Ainsi, 40 % des aides publiques de l’État vont au logement locatif privé, 30 % aux propriétaires et 30 % au logement social. En d’autres termes, 70 % des investissements d’État sont orientés vers le secteur privé !
Aujourd’hui, le Gouvernement annonce comme un progrès la mise en chantier de 120 000 logements, soit 10 000 de plus que l’année précédente, alors même que, selon les chiffres du rapport de la Fondation Abbé Pierre, il faudrait construire 900 000 logements pour répondre à la demande ! Ce projet de budget entérine donc la sous-production de logements.

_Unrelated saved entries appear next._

(** The four documents generated from [context], their timestamps read
    from the clock from its [t]-th reading on. *)
Definition default_files (clock : nat → Z) (t : nat) (context : Context.t)
    (github_service : option GitHubService.t) : list ContextFile.t :=
  [ ContextFile.mk "stack.md" STACK
      (_generate_stack_content context github_service)
      (clock t) (clock (1 + t)%nat);
    ContextFile.mk "business.md" BUSINESS (_generate_business_content context)
      (clock (3 + t)%nat) (clock (4 + t)%nat);
    ContextFile.mk "people.md" PEOPLE (_generate_people_content context)
      (clock (6 + t)%nat) (clock (7 + t)%nat);
    ContextFile.mk "guidelines.md" GUIDELINES
      (_generate_guidelines_content context github_service)
      (clock (9 + t)%nat) (clock (10 + t)%nat) ].

(** The parts of the business and of the guidelines documents. *)
Definition business_title : string := "# Business Logic" +:+ LF +:+ LF.

Definition business_description_section (description : string) : string :=
  "## Project Description" +:+ LF +:+ description +:+ LF +:+ LF.

Definition business_placeholders : string :=
  "## Core Features" +:+ LF
  +:+ "_List the main features and functionality_" +:+ LF +:+ LF
  +:+ "## Business Rules" +:+ LF
  +:+ "_Document important business rules and constraints_" +:+ LF +:+ LF
  +:+ "## User Stories" +:+ LF
  +:+ "_Add key user stories and use cases_" +:+ LF.

Definition guidelines_title : string :=
  "# Development Guidelines" +:+ LF +:+ LF.

Definition guidelines_pointer : string :=
  "## Contributing Guidelines" +:+ LF
  +:+ "# See CONTRIBUTING.md in the repository" +:+ LF +:+ LF.

Definition guidelines_placeholders : string :=
  "## Code Style" +:+ LF
  +:+ "_Define coding standards and style guidelines_" +:+ LF +:+ LF
  +:+ "## Development Workflow" +:+ LF
  +:+ "_Describe the development process and workflow_" +:+ LF +:+ LF
  +:+ "## Testing Guidelines" +:+ LF
  +:+ "_Document testing requirements and practices_" +:+ LF +:+ LF
  +:+ "## Review Process" +:+ LF
  +:+ "_Define the code review process_" +:+ LF.

(** The description of the linked repository, when there is a repository
    and its description is not empty. *)
Definition repo_description (context : Context.t) : option string :=
  Context.github_repo context ≫= λ github_repo,
    nonempty (GitHubRepo.description github_repo).

(** ** Further notions: the requests of a publication *)

(** The request that writes one file of the context on the branch. *)
Definition put_request (b64encode : string → string)
    (owner repo branch_name : string) (file : string * string) : HttpRequest :=
  PutContents owner repo (fst file)
    ("Add " +:+ fst file +:+ " from context marketplace")
    (b64encode (snd file)) branch_name.

(** The requests of a complete run of [create_context_pr], in order, given
    the default branch and the commit the API reports. *)
Definition publish_requests (lower b64encode : string → string)
    (strftime_now owner repo : string) (context : Context.t)
    (user_login default_branch sha : string) : list HttpRequest :=
  let branch_name :=
    "context-" +:+ replace_spaces (lower (Context.name context))
               +:+ "-" +:+ strftime_now in
  [GetRepo owner repo; GetRef owner repo default_branch;
   PostRef owner repo ("refs/heads/" +:+ branch_name) sha]
  ++ (put_request b64encode owner repo branch_name
        <$> ((λ file, (".context/" +:+ ContextFile.name file,
                       ContextFile.content file))
               <$> Context.files context))
  ++ [PostPull owner repo ("Add project context from " +:+ Context.name context)
        (pr_body context user_login) branch_name default_branch].

(** What the service reads in a body. *)
Definition default_branch_of (body : JsonBody) : option string :=
  match body with
  | RepoData _ _ _ _ _ _ default_branch _ => Some default_branch
  | _ => None
  end.

Definition sha_of (body : JsonBody) : option string :=
  match body with RefData sha => Some sha | _ => None end.

Definition html_url_of (body : JsonBody) : option string :=
  match body with
  | PullData html_url => Some html_url
  | RepoData _ _ _ _ html_url _ _ _ => Some html_url
  | _ => None
  end.

(** The default branch and the commit the API reports to a run of
    [create_context_pr] started at [log] (empty when it reports none). *)
Definition reported_branch
    (server : list Exchange → HttpRequest → string + HttpResponse)
    (owner repo : string) (log : list Exchange) : string :=
  match server log (GetRepo owner repo) with
  | inr resp => default "" (default_branch_of (json resp))
  | inl _ => ""
  end.

Definition reported_sha
    (server : list Exchange → HttpRequest → string + HttpResponse)
    (owner repo : string) (log : list Exchange) : string :=
  match server log (GetRepo owner repo) with
  | inr resp =>
      match server (log ++ [(GetRepo owner repo, inr resp)])
                   (GetRef owner repo (reported_branch server owner repo log))
      with
      | inr ref_resp => default "" (sha_of (json ref_resp))
      | inl _ => ""
      end
  | inl _ => ""
  end.
Lemma no_match_yields_None_witness :
  NoteParser.parse_tags hash_parser plain_note = Ok (VTuple [VNone; VNone])
  /\ TaggedNote.parse_tagged_note plain_note hash_parser =
     Raise (AssertionError "Header tags is not a list.").
Proof.
  apply (no_match_yields_None
           [("_default_pattern", VStr NoteParser.default_pattern);
            ("_default_tag_char", VStr "#");
            ("_regex", VRegex hash_regex)]
           hash_regex "shopping list" "milk and eggs" "");
    reflexivity.
Defined.

(** C7.  [note_is_tagged] never answers: it hands the bound method
    [parse_tags] itself to [any], which raises [TypeError] whether or
    not the note carries a tag. *)
Theorem note_is_tagged_raises (d : attrs) (note : val) :
  assoc "parse_tags" d = None ->
  NoteParser.note_is_tagged (VObj Cls_NoteParser d) note =
  Raise (TypeError "object is not iterable").
Proof.
  intros H. unfold NoteParser.note_is_tagged.
  rewrite (getattr_parse_tags d H). reflexivity.
Qed.

Lemma note_is_tagged_raises_witness :
  NoteParser.parse_tags hash_parser (note_of "#work today" "" "") =
    Ok (VTuple [VMatch (Re.MatchObj 5 [(1%nat, "work")]); VNone])
  /\ NoteParser.note_is_tagged hash_parser (note_of "#work today" "" "") =
     Raise (TypeError "object is not iterable").
Proof.
  split.
  - reflexivity.
  - apply (note_is_tagged_raises
             [("_default_pattern", VStr NoteParser.default_pattern);
              ("_default_tag_char", VStr "#");
              ("_regex", VRegex hash_regex)]).
    reflexivity.
Defined.

(** ** NoteWriter *)

(** C6.  No record is exported.  [to_csv] fails on the unbound name
    [annotate] for every writer and every note, with annotation enabled
    or not, and [to_dict] fails on the unbound name [note]; the three
    fields header, body, namespace, in that order, are only what
    [Note.__repr__] returns when it is called directly. *)
Theorem export_raises_NameError
        (str_of : val -> string) (self note : val) (tagged : option val)
        (h b n : string) :
  NoteWriter.to_csv str_of self note = Raise (NameError "annotate")
  /\ NoteWriter.to_dict self tagged = Raise (NameError "note")
  /\ Note.__repr__ (note_of h b n) = Ok (VList [VStr h; VStr b; VStr n]).
Proof.
  repeat split.
Qed.

(** ** NoteBlock *)

Lemma getattr_block (d : attrs) (name : string) :
  String.eqb name "__dict__" = false ->
  has_method Cls_NoteBlock name = false ->
  getattr (VObj Cls_NoteBlock d) name =
  match assoc name d with
  | Some v => Ok v
  | None => Raise (AttributeError name)
  end.
Proof.
  intros H1 H2. unfold getattr. rewrite H1, H2. reflexivity.
Qed.

Ltac add_note_steps :=
  unfold NoteBlock._add_note_to_block, bind, self_getattr, lift;
  rewrite ?getattr_block by reflexivity.

(** [block += note] raises [TypeError] when [note] is an instance of one
    of the module's classes: a list cannot iterate over it, and nothing
    else can be added to it. *)
Lemma py_iadd_object (a : val) (c : cls) (nd : attrs) :
  exists msg, py_iadd a (VObj c nd) = Raise (TypeError msg).
Proof.
  destruct a; try destruct b; eexists; reflexivity.
Qed.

Nous ne pouvons l’admettre.
Si les crédits du programme 177, Prévention de l’exclusion et insertion des personnes vulnérables, sont globalement en augmentation, force est de constater que, comme le note très justement le rapporteur spécial de la commission des finances, « la trajectoire retenue pour les trois prochaines années est celle d’une réduction progressive des crédits budgétaires ».
Nous sommes donc agréablement surpris de l’amendement déposé par le Gouvernement, qui tend à remédier à la sous-dotation qui affectait les crédits de l’aide alimentaire, ainsi que ceux des organismes logeant les personnes défavorisées.
Le programme 109, quant à lui, est constitué par les aides au logement. Ce programme est très important puisqu’il a concerné plus de 6, 3 millions de foyers en 2009 et qu’il représente 5, 277 milliards d’euros. Ses crédits sont pourtant en baisse de 84 millions d’euros. Je rappelle que nous demandons régulièrement une revalorisation de 20 % de l’aide personnalisée au logement, l’APL, afin de rendre ce dispositif cohérent avec l’évolution du coût de la vie.
Par ailleurs, je ne peux passer sous silence le scandaleux mécanisme permettant la non-rétroactivité du versement des APL entre le moment où la demande est déposée et celui où l’APL est mise en œuvre par la caisse d’allocations familiales, mécanisme voté lors de l’examen du dernier projet de loi de financement de la sécurité sociale. Une telle mesure devrait permettre de réaliser une économie de 240 millions d’euros au détriment des plus fragiles.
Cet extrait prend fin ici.